A primeira proposta apresentada nesse sentido data de 1993, e, até hoje, não foi apreciada.
Muitos têm criticado a apresentação de propostas para reduzir a idade de responsabilidade penal do menor, e isso vem fazendo com que, diuturnamente, os jovens se embrenhem mais e mais nos caminhos escabrosos da criminalidade.
Ora, não é só colocar o jovem para responder por seus delitos, ou atos infracionais, como diz o Estatuto da Criança e do Adolescente, na prisão, mas é também dar-lhe direitos que somente mais tarde poderia exercer.
Devemos, assim, anotar os aspectos positivos de diminuição da idade penal para os 16 anos. Pela nossa Constituição Federal, o menor de 18 anos e maior de 16 anos pode votar, ou seja, dar rumos políticos ao País, modificando, em consequência, a própria estrutura política, econômica e social.
Pode ele também ser testemunha, inclusive em juízo e em testamento. Pode até ser Procurador, conforme o Código Civil, mas não pode dirigir veículos automotores, pois o Código de Trânsito somente confere esta prerrogativa àqueles que sejam penalmente imputáveis.
Ora, um dos maiores desejos do jovem é o de poder dirigir veículos automotores, e isto não somente por diversão e lazer, mas também, e principalmente, como meio de trabalho e de transporte.
Enganam-se, no entanto, ou tentam enganar, aqueles que defendem como cláusula pétrea a responsabilidade penal do menor aos 18 anos.
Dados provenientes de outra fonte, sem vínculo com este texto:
(* ===== verification/VmmTables.v ===== *)
(** * Page tables: the trees they form

    The invariant of the page tables of [kernel/mm/vmm.c] and what changing one
    entry does to the translations of every address space.  Each frame that
    holds a table has a level (4 for a PML4, 1 for a page table); a present entry of a
    table leads to a table of the level below or is a huge page, and no table
    hangs from two entries, except that the kernel half of every PML4 leads to
    the same tables. *)
From S2P Require Import Prelude Spinlock PageAlloc Pmm Vmm.

(** ** Entries *)

Abbreviation memory := (gmap Z (list Z)).

Definition ent (m : memory) (f i : Z) : option Z := t ← m !! f; zget t i.
Definition child (e : Z) : Z := Z.land e PTE_ADDR_MASK.
Definition present (e : Z) : bool := has e PTE_PRESENT.
Definition huge (e : Z) : bool := has e PTE_HUGE.

(** The index of an address in the tables of level [n]. *)
Definition IDX (n : nat) (v : Z) : Z := Z.land (Z.shiftr v (12 + 9 * (Z.of_nat n - 1))) 0x1FF.

(** An entry of a table of level [n] that leads to a table. *)
Definition tentry (n : nat) (e : Z) : bool := present e && ((n =? 4)%nat || negb (huge e)).

(** ** Walks *)

(** The leaf entry that translates [v], with its level, from a table of level [n]. *)
Fixpoint walk (n : nat) (m : memory) (g v : Z) : option (nat * Z) :=
  match n with
  | O => None
  | S n' =>
      e ← ent m g (IDX n v);
      if negb (present e) then None else
      if (n =? 1)%nat then Some (1%nat, e) else
      if tentry n e then walk n' m (child e) v else Some (n, e)
  end.

(** The table [d] levels below, on the way of [v]. *)
Fixpoint reach (n d : nat) (m : memory) (g v : Z) : option Z :=
  match d with
  | O => Some g
  | S d' => e ← ent m g (IDX n v);
            if tentry n e then reach (n - 1) d' m (child e) v else None
  end.

(** The leaf of an address in an address space. *)
Definition xl (m : memory) (r v : Z) : option (nat * Z) := walk 4 m r v.

(** ** The invariant *)

Definition frame_ok (f : Z) : Prop := f mod 4096 = 0 ∧ 0 < f < 2 ^ 52.

Record vm_tables (m : memory) (lvl : gmap Z nat) (F : gset Z) : Prop := {
  vt_level f n : lvl !! f = Some n → (1 ≤ n ≤ 4)%nat;
  vt_frame f n : lvl !! f = Some n → frame_ok f ∧ f / 4096 ∉ F;
  vt_mem f n : lvl !! f = Some n → ∃ t, m !! f = Some t ∧ length t = 512%nat;
  vt_child f n i e : lvl !! f = Some n → (2 ≤ n)%nat → ent m f i = Some e →
    tentry n e = true → lvl !! child e = Some (n - 1)%nat;
  vt_inj f f' n i i' e e' : lvl !! f = Some n → lvl !! f' = Some n → (2 ≤ n)%nat →
    ent m f i = Some e → ent m f' i' = Some e' → tentry n e = true → tentry n e' = true →
    child e = child e' → (f = f' ∧ i = i') ∨ (n = 4%nat ∧ i = i' ∧ 256 ≤ i);
}.

(** ** Bits of entries *)

Lemma mask_bits n : 0 ≤ n → Z.testbit PTE_ADDR_MASK n = bool_decide (12 ≤ n < 52).
Proof.
  intros Hn. change PTE_ADDR_MASK with (Z.shiftl (Z.ones 40) 12).
  rewrite Z.shiftl_spec by done. case_bool_decide.
  - apply Z.ones_spec_low. lia.
  - destruct (decide (n < 12)); [by rewrite Z.testbit_neg_r by lia|]. apply Z.ones_spec_high. lia.
Qed.
Lemma frame_bits c n : frame_ok c → 0 ≤ n → Z.testbit c n = true → 12 ≤ n < 52.
Proof.
  intros [Hm Hc] Hn Ht. split.
  - destruct (decide (12 ≤ n)); [done|]. exfalso.
    replace c with (c / 4096 * 2 ^ 12) in Ht by lia.
    rewrite <-Z.shiftl_mul_pow2, Z.shiftl_spec, Z.testbit_neg_r in Ht by lia. done.
  - destruct (decide (n < 52)); [done|]. exfalso.
    rewrite Z.bits_above_log2 in Ht; [done|lia|].
    assert (Z.log2 c < 52) by (apply Z.log2_lt_pow2; lia). lia.
Qed.
Lemma frame_mask c : frame_ok c → Z.land c PTE_ADDR_MASK = c.
Proof.
  intros Hc. apply Z.bits_inj'. intros n Hn. rewrite Z.land_spec, mask_bits by done.
  destruct (Z.testbit c n) eqn:E; [|done].
  pose proof (frame_bits c n Hc Hn E). by rewrite bool_decide_eq_true_2.
Qed.
Lemma frame_land c : frame_ok c → Z.land c (u64 (Z.lnot PTE_ADDR_MASK)) = 0.
Proof.
  intros Hc. rewrite <-(frame_mask c Hc), <-Z.land_assoc.
  replace (Z.land PTE_ADDR_MASK (u64 (Z.lnot PTE_ADDR_MASK))) with 0 by reflexivity.
  apply Z.land_0_r.
Qed.
Lemma child_lor c fl : frame_ok c → Z.land fl PTE_ADDR_MASK = 0 → child (Z.lor c fl) = c.
Proof.
  intros Hc Hfl. unfold child. by rewrite Z.land_lor_distr_l, Hfl, Z.lor_0_r, frame_mask.
Qed.
Lemma has_lor c fl b : frame_ok c → Z.land b PTE_ADDR_MASK = 0 → has (Z.lor c fl) b = has fl b.
Proof.
  intros Hc Hb. unfold has. rewrite Z.land_lor_distr_l.
  replace (Z.land c b) with 0; [done|].
  rewrite <-(frame_mask c Hc), <-Z.land_assoc, (Z.land_comm _ b), Hb. by rewrite Z.land_0_r.
Qed.

Lemma IDX_range n v : 0 ≤ IDX n v < 512.
Proof.
  unfold IDX. change 511 with (Z.ones 9). rewrite Z.land_ones by lia.
  apply Z.mod_pos_bound. lia.
Qed.

(** The entry that [ensure_table] writes. *)
Definition table_entry (c : Z) : Z :=
  Z.lor (Z.lor (Z.lor c PTE_PRESENT) PTE_WRITABLE) PTE_USER.
Lemma table_entry_spec n c :
  frame_ok c → tentry n (table_entry c) = true ∧ child (table_entry c) = c.
Proof.
  intros Hc. unfold table_entry. rewrite <-!Z.lor_assoc. split.
  - unfold tentry, present, huge. rewrite (has_lor c _ PTE_PRESENT), (has_lor c _ PTE_HUGE) by done.
    by destruct (n =? 4)%nat.
  - by apply child_lor.
Qed.
Lemma not_present_tentry n e : present e = false → tentry n e = false.
Proof. unfold tentry. by intros ->. Qed.
Lemma tentry_present n e : tentry n e = true → present e = true.
Proof. unfold tentry. by intros [? _]%andb_prop. Qed.

(** ** Memory *)

Lemma ent_insert_ne m f t g i : f ≠ g → ent (<[f:=t]> m) g i = ent m g i.
Proof. intros Hne. unfold ent. by rewrite lookup_insert_ne. Qed.
Lemma ent_insert_eq m f t i : ent (<[f:=t]> m) f i = zget t i.
Proof. unfold ent. by rewrite lookup_insert_eq. Qed.
Lemma zget_zeros i : 0 ≤ i < 512 → zget (replicate 512 0) i = Some 0.
Proof.
  intros Hi. unfold zget. destruct (Z.ltb_spec i 0); [lia|].
  apply lookup_replicate_2. lia.
Qed.
Lemma ent_range m lvl F f n i e : vm_tables m lvl F → lvl !! f = Some n → ent m f i = Some e → 0 ≤ i < 512.
Proof.
  intros Hvt Hf He. destruct (vt_mem _ _ _ Hvt f n Hf) as (t & Ht & Hl).
  unfold ent in He. rewrite Ht in He. simpl in He. apply zget_Some_range in He. lia.
Qed.
Lemma ent_Some m lvl F f n i : vm_tables m lvl F → lvl !! f = Some n → 0 ≤ i < 512 → ∃ e, ent m f i = Some e.
Proof.
  intros Hvt Hf Hi. destruct (vt_mem _ _ _ Hvt f n Hf) as (t & Ht & Hl).
  unfold ent. rewrite Ht. simpl. apply zget_lt. lia.
Qed.

(** [m'] is [m] with the entry [i] of [f] replaced by [e]. *)
Definition set_ent (m : memory) (f i e : Z) (m' : memory) : Prop :=
  (∀ g j, ent m' g j = if decide (g = f ∧ j = i) then Some e else ent m g j) ∧
  (∀ g, is_Some (m !! g) → is_Some (m' !! g)) ∧
  (∀ g t, m !! g = Some t → ∃ t', m' !! g = Some t' ∧ length t' = length t) ∧
  (∀ g, g ≠ f → m' !! g = m !! g).

Lemma wr_spec {P} `{PageAlloc P} (s : Vmm P) f i e t :
  pmem s !! f = Some t → length t = 512%nat → 0 ≤ i < 512 →
  ∃ m', wr f i e s = Done tt (set_pmem m' s) ∧ set_ent (pmem s) f i e m'.
Proof.
  intros Ht Hl Hi. unfold wr, kupd. rewrite Ht. simpl. rewrite zset_lt by lia. simpl.
  eexists. split; [done|]. split_and!.
  - intros g j. unfold ent. destruct (decide (g = f)) as [->|Hne].
    + rewrite lookup_insert_eq. simpl. rewrite Ht. simpl.
      pose proof (zset_lt t i e ltac:(lia)) as Hz. destruct (decide (j = i)) as [->|Hj].
      * rewrite decide_True by done. by rewrite (zget_zset_eq _ _ _ _ Hz).
      * rewrite decide_False by tauto. by rewrite (zget_zset_ne _ _ _ _ _ Hz).
    + rewrite lookup_insert_ne by done. by rewrite decide_False by tauto.
  - intros g Hg. rewrite lookup_insert. by case_decide.
  - intros g t' Hg. rewrite lookup_insert. case_decide; [|by eauto].
    subst. eexists. split; [done|]. rewrite length_insert. congruence.
  - intros g Hg. by rewrite lookup_insert_ne.
Qed.

(** ** Walks in a well-formed memory *)

Section walks.
Context (m : memory) (lvl : gmap Z nat) (F : gset Z) (Hvt : vm_tables m lvl F).

Lemma reach_level n d g v f :
  lvl !! g = Some n → (d < n)%nat → reach n d m g v = Some f → lvl !! f = Some (n - d)%nat.
Proof.
  revert n g. induction d as [|d IH]; intros n g Hg Hd Hr; simpl in Hr.
  { injection Hr as <-. by rewrite Nat.sub_0_r. }
  apply bind_Some in Hr as (e & He & Hr). destruct (tentry n e) eqn:Ht; [|done].
  apply IH in Hr; [|exact (vt_child _ _ _ Hvt _ _ _ _ Hg ltac:(lia) He Ht)|lia].
  rewrite Hr. f_equal. lia.
Qed.

(** Entries that lead to tables are the same in [m'], above level [k]. *)
Definition keeps_tables (k : nat) (m' : memory) : Prop :=
  ∀ g n i e, lvl !! g = Some n → (k < n)%nat → ent m g i = Some e → tentry n e = true →
    ent m' g i = Some e.

Lemma reach_stable k m' n d g v f :
  keeps_tables k m' → lvl !! g = Some n → (k + d ≤ n)%nat → (1 ≤ k)%nat →
  reach n d m g v = Some f → reach n d m' g v = Some f.
Proof.
  intros Hk. revert n g. induction d as [|d IH]; intros n g Hg Hd Hk1 Hr; simpl in *; [done|].
  apply bind_Some in Hr as (e & He & Hr). destruct (tentry n e) eqn:Ht; [|done].
  rewrite (Hk g n _ e Hg ltac:(lia) He Ht). simpl. rewrite Ht. apply IH; [|lia|done|done].
  exact (vt_child _ _ _ Hvt _ _ _ _ Hg ltac:(lia) He Ht).
Qed.

Lemma walk_reach n d g v f :
  (d < n)%nat → reach n d m g v = Some f → walk n m g v = walk (n - d) m f v.
Proof.
  revert n g. induction d as [|d IH]; intros n g Hd Hr; simpl in Hr.
  { injection Hr as <-. by rewrite Nat.sub_0_r. }
  apply bind_Some in Hr as (e & He & Hr). destruct (tentry n e) eqn:Ht; [|done].
  destruct n as [|n]; [lia|]. cbn [walk]. rewrite He. simpl.
  rewrite (tentry_present _ _ Ht). simpl. destruct n as [|n]; [lia|]. rewrite Ht.
  replace (S (S n) - S d)%nat with (S n - d)%nat by lia. apply IH; [lia|].
  by replace (S (S n) - 1)%nat with (S n) in Hr by lia.
Qed.

(** Walks only read tables. *)
Lemma walk_agree m' n g v :
  (∀ f k i, lvl !! f = Some k → ent m' f i = ent m f i) → lvl !! g = Some n →
  walk n m' g v = walk n m g v.
Proof.
  intros Hag. revert g. induction n as [|n IH]; intros g Hg; simpl; [done|].
  rewrite (Hag g _ _ Hg). destruct (ent m g _) as [e|] eqn:He; simpl; [|done].
  destruct (present e); simpl; [|done]. destruct (Nat.eqb_spec n 0) as [->|Hn]; simpl; [done|].
  destruct n as [|n]; [done|]. destruct (tentry (S (S n)) e) eqn:Ht; [|done].
  apply IH. exact (vt_child _ _ _ Hvt _ _ _ _ Hg ltac:(lia) He Ht).
Qed.

(** Changing an entry of a table of level [k] does not concern the walks that do
    not come by it. *)
Lemma walk_miss m' n k g v f i e :
  set_ent m f i e m' → lvl !! f = Some k → lvl !! g = Some n →
  ¬ ((k ≤ n)%nat ∧ reach n (n - k) m g v = Some f ∧ IDX k v = i) →
  walk n m' g v = walk n m g v.
Proof.
  intros (Hset & _) Hf. revert g. induction n as [|n IH]; intros g Hg Hmiss; simpl; [done|].
  rewrite Hset. destruct (decide (g = f ∧ IDX (S n) v = i)) as [[-> Hi]|Hne].
  { destruct Hmiss. rewrite Hf in Hg. injection Hg as ->. rewrite Nat.sub_diag. simpl. done. }
  destruct (ent m g _) as [e0|] eqn:He; simpl; [|done].
  destruct (present e0); simpl; [|done]. destruct n as [|n]; simpl; [done|].
  destruct (tentry (S (S n)) e0) eqn:Ht; [|done]. apply IH.
  { exact (vt_child _ _ _ Hvt _ _ _ _ Hg ltac:(lia) He Ht). }
  intros (? & Hr & ?). apply Hmiss. split_and!; [lia| |done].
  replace (S (S n) - k)%nat with (S (S n - k)) by lia. cbn [reach]. rewrite He. simpl.
  rewrite Ht. replace (S (S n) - 1)%nat with (S n) by lia. done.
Qed.

(** Two walks that meet in a table below their roots took the same indices. *)
Definition same_page (k : nat) (v v' : Z) : Prop :=
  ∀ j, (k ≤ j ≤ 4)%nat → IDX j v = IDX j v'.

Lemma reach_inj n d r r' v v' f :
  lvl !! r = Some n → lvl !! r' = Some n → (d < n)%nat → (n ≤ 4)%nat →
  reach n d m r v = Some f → reach n d m r' v' = Some f →
  (∀ j, (n - d < j ≤ n)%nat → IDX j v = IDX j v') ∧
  (r = r' ∨ (n = 4%nat ∧ (0 < d)%nat ∧ 256 ≤ IDX 4 v)).
Proof.
  revert n r r'. induction d as [|d IH]; intros n r r' Hr Hr' Hd Hn H1 H2; simpl in *.
  { split; [intros; lia|left; congruence]. }
  apply bind_Some in H1 as (e & He & H1). destruct (tentry n e) eqn:Ht; [|done].
  apply bind_Some in H2 as (e' & He' & H2). destruct (tentry n e') eqn:Ht'; [|done].
  pose proof (vt_child _ _ _ Hvt _ _ _ _ Hr ltac:(lia) He Ht) as Hc.
  pose proof (vt_child _ _ _ Hvt _ _ _ _ Hr' ltac:(lia) He' Ht') as Hc'.
  destruct (IH (n - 1)%nat (child e) (child e') Hc Hc' ltac:(lia) ltac:(lia) H1 H2) as [Hidx [Heq|]]; [|lia].
  destruct (vt_inj _ _ _ Hvt _ _ _ _ _ _ _ Hr Hr' ltac:(lia) He He' Ht Ht' Heq) as [[-> Hi]|(-> & Hi & ?)].
  - split; [|by left]. intros j Hj. destruct (decide (j = n)) as [->|]; [done|]. apply Hidx. lia.
  - split; [|right; split_and!; [done|lia|done]].
    intros j Hj. destruct (decide (j = 4%nat)) as [->|]; [done|]. apply Hidx. lia.
Qed.

Lemma reach_same n d g v v' :
  (∀ j, (n - d < j ≤ n)%nat → IDX j v = IDX j v') → (d < n)%nat →
  reach n d m g v = reach n d m g v'.
Proof.
  revert n g. induction d as [|d IH]; intros n g Hidx Hd; simpl; [done|].
  rewrite (Hidx n) by lia. destruct (ent m g _) as [e|]; simpl; [|done].
  destruct (tentry n e); [|done]. apply IH; [|lia]. intros j Hj. apply Hidx. lia.
Qed.

Lemma walk_same n g v v' :
  (∀ j, (1 ≤ j ≤ n)%nat → IDX j v = IDX j v') → walk n m g v = walk n m g v'.
Proof.
  revert g. induction n as [|n IH]; intros g Hidx; simpl; [done|].
  rewrite (Hidx (S n)) by lia. destruct (ent m g _) as [e|]; simpl; [|done].
  rewrite (IH (child e)); [done|]. intros j Hj. apply Hidx. lia.
Qed.
End walks.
A Constituição Federal, quando quis estabelecer quais eram os direitos e garantias individuais, estabeleceu-os no art. 5°, e somente neste, e não há indicação de idade para a responsabilidade penal. Outros direitos e garantias individuais, por ressalva expressa, podem ser adotados. Somente no art. 228 é que se faz menção à responsabilidade penal. Não cremos que exista aí um direito individual à maioridade penal aos 18 anos, mas simplesmente uma diretriz que pode ser modificada. 
Não havendo cláusula pétrea, pode-se com certeza afirmar que a idade penal pode ser modificada.
Então, Sr. Presidente, é extremamente importante que esta Casa assuma o que está pedindo esta Nação: a responsabilização penal para aqueles que praticam crimes contra a vida, independentemente da idade que tenham.